Platformy te są zwykłym oszustwem i często nie mają nic wspólnego z kryptowalutami, nie mówiąc już o tym Bitcoin

Wręcz przeciwnie, możliwe jest, że oszust sam był promotorem platformy i w związku z tym zarobiłby procent od kwot, które platforma zdołała wyłudzić od nieszczęsnego profesora. 

Zwykle istnieją inne sposoby promowania tych platform, na przykład słynne fałszywe wiadomości zawierające nazwiska różnych gwiazd bez ich wiedzy. 

Najbardziej znanym z tych fałszywych wiadomości jest ten, który używał nazwiska piosenkarza Jovanottiego, co zostało zdemaskowane nawet we włoskim programie telewizyjnym „Striccia la Notizia". 

To wcale nie są platformy kryptograficzne, ale zwykłe wabiki, które udają, że pokazują liczby zdeponowanych na nich kryptowalut, ale zamiast tego po prostu oszukują naiwnych kłamstwami. 
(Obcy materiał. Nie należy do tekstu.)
(** * Location suggestion engine of usgs/search_api: model and properties

    The development embeds two programs of the repository:

    - [Geocoder]: the control of [dist/geocoder.js] ([gc.create],
      [control.setOptions], [control._updateMenu], [gc._locate],
      [gc._locate.parseInput], [gc._locate.getFeature]);
    - [SearchApi]: the older widget [search_api.js]
      ([o._getSearchTermStates] and the [keyup] handler of
      [search_api._setup]).

    Conventions of the embedding.
    - Text is a [string] whose characters are read as code units below 256.
    - A JavaScript number is a [num]: [None] is [NaN], [Some q] is the
      rational [q].  Arithmetic is exact: the rounding error of doubles and
      the overflow to [Infinity] are not part of the model.  The properties
      that depend on the value of a number are therefore stated for numbers
      of a bounded magnitude, and with a margin that the rounding error of
      doubles stays within.
    - A JavaScript object used as a dictionary is a [gmap]. *)

From Stdlib Require Import ZArith QArith Qabs Qround String Ascii List Bool Lia Lqa.
From Stdlib Require Import DecimalString.
From stdpp Require Import gmap strings list.

Close Scope Q_scope.
Local Open Scope string_scope.

(** ** JavaScript primitives used by both programs *)
Module JS.

Definition num : Type := option Q.

Definition chars (s : string) : list ascii := list_ascii_of_string s.
Definition str (l : list ascii) : string := string_of_list_ascii l.

Definition code (c : ascii) : N := N_of_ascii c.

Definition in_range (lo hi : N) (c : ascii) : bool :=
  ((lo <=? code c) && (code c <=? hi))%N.

Definition is_digit : ascii -> bool := in_range 48 57.
Definition is_upper : ascii -> bool := in_range 65 90.
Definition is_lower : ascii -> bool := in_range 97 122.

(** The class [\s] of a regular expression, which is also what
    [String.prototype.trim] strips, among the code units below 256. *)
Definition is_space (c : ascii) : bool :=
  in_range 9 13 c || (code c =? 32)%N || (code c =? 160)%N.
Wątpliwe jest, czy profesor rzeczywiście otrzymał kredyt w kryptowalutach jako zapłatę za sprzedaż swojego komputera: najprawdopodobniej próba wyłudzenia wymaganych do rejestracji 3,000 euro była zwykłym kłamstwem. 

Tak naprawdę jest niezwykle prawdopodobne, że nawet gdyby zapłacił absurdalną sumę wymaganą do rejestracji, to i tak nie byłby w stanie wypłacić środków, które najprawdopodobniej w rzeczywistości nawet nie istniały. 
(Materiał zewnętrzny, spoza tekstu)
(** * Reminder scheduling engine of obsidian-ntfy-reminders (src/main.new.js)

    A shallow embedding of the stamp parser, the sender gate, the timer
    registry and the scheduler, and the properties of them that the
    specification states; then the vault scan, the role changes, the
    debounce of rescans and the helpers of the suggestions and the picker,
    with the properties that the code itself shows.

    Modelling conventions.
    - A JavaScript string is the list of its UTF-16 code units ([list N]);
      offsets and lengths therefore agree with the source.
    - A regular expression literal of the source is a term of [re], run by a
      backtracking matcher with the ECMAScript priorities (greedy
      quantifiers, ordered alternation, leftmost match).
    - A moment is its epoch value in milliseconds ([Z]); the local zone is a
      fixed-offset zone (UTC), so a day is 86400000 ms.  Daylight-saving
      shifts are outside the model.
    - Numbers are exact integers (JavaScript doubles are exact below 2^53).
    - One synchronous run reads the clock once: the instant [now] is a
      parameter of every operation that reads the clock.
    - The maps [timerHandles] and [fileTimers] are [gmap]s; the armed
      timeouts of the host window are a [gmap] from handle to the data the
      callback closes over. *)

From stdpp Require Import gmap list strings.
From Stdlib Require Import ZArith NArith Lia Sorted.

(** ** JavaScript strings as lists of UTF-16 code units *)

Module Js.

Definition lit (s : string) : list N :=
  (fun a => N.of_nat (Ascii.nat_of_ascii a)) <$> String.list_ascii_of_string s.

Definition inRange (lo hi c : N) : bool := (N.leb lo c && N.leb c hi)%bool.

(** [\d] *)
Definition isDigit (c : N) : bool := inRange 48 57 c.

(** [\w] (no [u] flag: ASCII letters, digits and underscore) *)
Definition isWord (c : N) : bool :=
  (inRange 48 57 c || inRange 65 90 c || inRange 97 122 c || N.eqb c 95)%bool.

(** [\s], which is also the set that [String.prototype.trim] strips *)
Definition isSpace (c : N) : bool :=
  (inRange 9 13 c || N.eqb c 32 || N.eqb c 160 || N.eqb c 5760
   || inRange 8192 8202 c || N.eqb c 8232 || N.eqb c 8233 || N.eqb c 8239
   || N.eqb c 8287 || N.eqb c 12288 || N.eqb c 65279)%bool.

Fixpoint trimStart (s : list N) : list N :=
  match s with
  | c :: s' => if isSpace c then trimStart s' else s
  | [] => []
  end.

Definition trimEnd (s : list N) : list N := rev (trimStart (rev s)).

Definition trim (s : list N) : list N := trimEnd (trimStart s).

(** [r] occurs in [s] as a contiguous run of code units. *)
Definition occursIn (r s : list N) : Prop := ∃ pre post, s = pre ++ r ++ post.

(** [r] occurs in [s], begins with a unit that is not white space, and
    either ends with one or is followed by one: trimming [s], or text put
    around [s], cannot cut into it. *)
Definition kept (r s : list N) : Prop :=
  ∃ pre post, s = pre ++ r ++ post
    ∧ (∃ c r', r = c :: r' ∧ isSpace c = false)
    ∧ ((∃ c, last r = Some c ∧ isSpace c = false)
       ∨ (∃ c post', post = c :: post' ∧ isSpace c = false)).

(** [toLowerCase] on the ASCII range; code units outside it are kept (the
    Unicode case mapping of the host is not modelled). *)
Definition lowerUnit (c : N) : N := if inRange 65 90 c then (c + 32)%N else c.
Definition toLowerCase (s : list N) : list N := lowerUnit <$> s.

Fixpoint startsWith (s p : list N) : bool :=
  match p, s with
  | [], _ => true
  | a :: p', b :: s' => (N.eqb a b && startsWith s' p')%bool
  | _ :: _, [] => false
  end.

Fixpoint includes (s p : list N) : bool :=
  (startsWith s p ||
   match s with
   | _ :: s' => includes s' p
   | [] => false
   end)%bool.

(** [s.split(sep)] for a one-unit separator *)
Fixpoint splitOn (sep : N) (s : list N) : list (list N) :=
  match s with
  | [] => [[]]
  | c :: s' =>
      if N.eqb c sep then [] :: splitOn sep s'
      else match splitOn sep s' with
           | w :: ws => (c :: w) :: ws
           | [] => [[c]]
           end
  end.

(** [text.split(/\r?\n/)] *)
Fixpoint splitLines (s : list N) : list (list N) :=
  match s with
  | [] => [[]]
  | 13%N :: 10%N :: s' => [] :: splitLines s'
  | c :: s' =>
      if N.eqb c 10 then [] :: splitLines s'
      else match splitLines s' with
           | w :: ws => (c :: w) :: ws
           | [] => [[c]]
           end
  end.

(** The value of a run of decimal digits, most significant first. *)
Definition digitsValue (s : list N) : Z :=
  fold_left (fun acc c => 10 * acc + (Z.of_N c - 48))%Z s 0%Z.

Fixpoint takeDigits (s : list N) : list N :=
  match s with
  | c :: s' => if isDigit c then c :: takeDigits s' else []
  | [] => []
  end.

(** [parseInt(s, 10)]: leading white space, an optional sign, then the
    longest run of digits; [None] is NaN. *)
Definition parseInt (s : list N) : option Z :=
  let t := trimStart s in
  let '(sign, u) :=
    match t with
    | 45%N :: u => ((-1)%Z, u)
    | 43%N :: u => (1%Z, u)
    | _ => (1%Z, t)
    end in
  match takeDigits u with
  | [] => None
  | ds => Some (sign * digitsValue ds)%Z
  end.

(** Decimal rendering of a number inside a template literal. *)
Fixpoint digitsRev (fuel : nat) (n : N) : list N :=
  match fuel with
  | O => []
  | S f =>
      (48 + n mod 10)%N ::
      (if N.eqb (n / 10) 0 then [] else digitsRev f (n / 10)%N)
  end.

Definition showN (n : N) : list N := rev (digitsRev (S (N.to_nat (N.log2 n))) n).

Definition showZ (z : Z) : list N :=
  match z with
  | Z0 => showN 0
  | Zpos p => showN (Npos p)
  | Zneg p => 45%N :: showN (Npos p)
  end.

End Js.

(** ** Regular expressions

    The fragment of ECMAScript regular expressions that the source uses,
    and a continuation-passing backtracking matcher for it.  A quantified
    atom of the source is always a character class, hence [Many]. *)

Module Regex.

Inductive re : Type :=
| Eps
| Cls (p : N → bool)          (* one code unit of a class *)
| Seq (a b : re)
| Alt (a b : re)              (* a|b, left alternative first *)
| Opt (a : re)                (* a?, greedy *)
| Many (p : N → bool)         (* [class]*, greedy *)
| Grp (i : nat) (a : re)      (* capture group number i *)
| WordB                       (* \b *)
| Bol                         (* ^ without the m flag *)
| Eol.                        (* $ without the m flag *)

(** A position in the input: the unit before it, what is left, its index. *)
Record mstate := MState { prev : option N; rest : list N; pos : nat }.

Definition caps := list (nat * list N).

Fixpoint group (i : nat) (cs : caps) : option (list N) :=
  match cs with
  | (j, w) :: cs' => if Nat.eqb j i then Some w else group i cs'
  | [] => None
  end.

Definition isWordAt (o : option N) : bool :=
  match o with Some c => Js.isWord c | None => false end.

Definition atBoundary (st : mstate) : bool :=
  xorb (isWordAt (prev st)) (isWordAt (head (rest st))).

Fixpoint many {R} (p : N → bool) (pv : option N) (s : list N) (i : nat)
    (k : mstate → option R) : option R :=
  match s with
  | c :: s' =>
      if p c then
        match many p (Some c) s' (S i) k with
        | Some r => Some r
        | None => k (MState pv s i)
        end
      else k (MState pv s i)
  | [] => k (MState pv s i)
  end.

Fixpoint run {R} (r : re) (st : mstate) (cs : caps)
    (k : mstate → caps → option R) : option R :=
  match r with
  | Eps => k st cs
  | Cls p =>
      match rest st with
      | c :: s' => if p c then k (MState (Some c) s' (S (pos st))) cs else None
      | [] => None
      end
  | Seq a b => run a st cs (fun st' cs' => run b st' cs' k)
  | Alt a b =>
      match run a st cs k with
      | Some r => Some r
      | None => run b st cs k
      end
  | Opt a =>
      match run a st cs k with
      | Some r => Some r
      | None => k st cs
      end
  | Many p => many p (prev st) (rest st) (pos st) (fun st' => k st' cs)
  | Grp i a =>
      run a st cs
        (fun st' cs' => k st' ((i, take (pos st' - pos st) (rest st)) :: cs'))
  | WordB => if atBoundary st then k st cs else None
  | Bol => if Nat.eqb (pos st) 0 then k st cs else None
  | Eol => match rest st with [] => k st cs | _ :: _ => None end
  end.

(** One successful match: where it starts and ends, and its groups. *)
Record rmatch := RMatch { index : nat; mend : nat; groups : caps }.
Połączenia kurier artykuł kończy się stwierdzeniem graniczącym z śmiesznością:

„szczególnie w Mediolanie kryptowaluty są również narzędziem przestępczości zorganizowanej umożliwiającym przemieszczanie nielegalnych przepływów gospodarczych bez pozostawiania śladów”. 

Wszystkie kategorie Bitcoin w łańcuchu transakcje zawsze pozostawiają po sobie publiczny ślad blockchain, więc jest więcej niż oczywiste, że autor artykułu nie ma świadomości, jak naprawdę działa Bitcoin.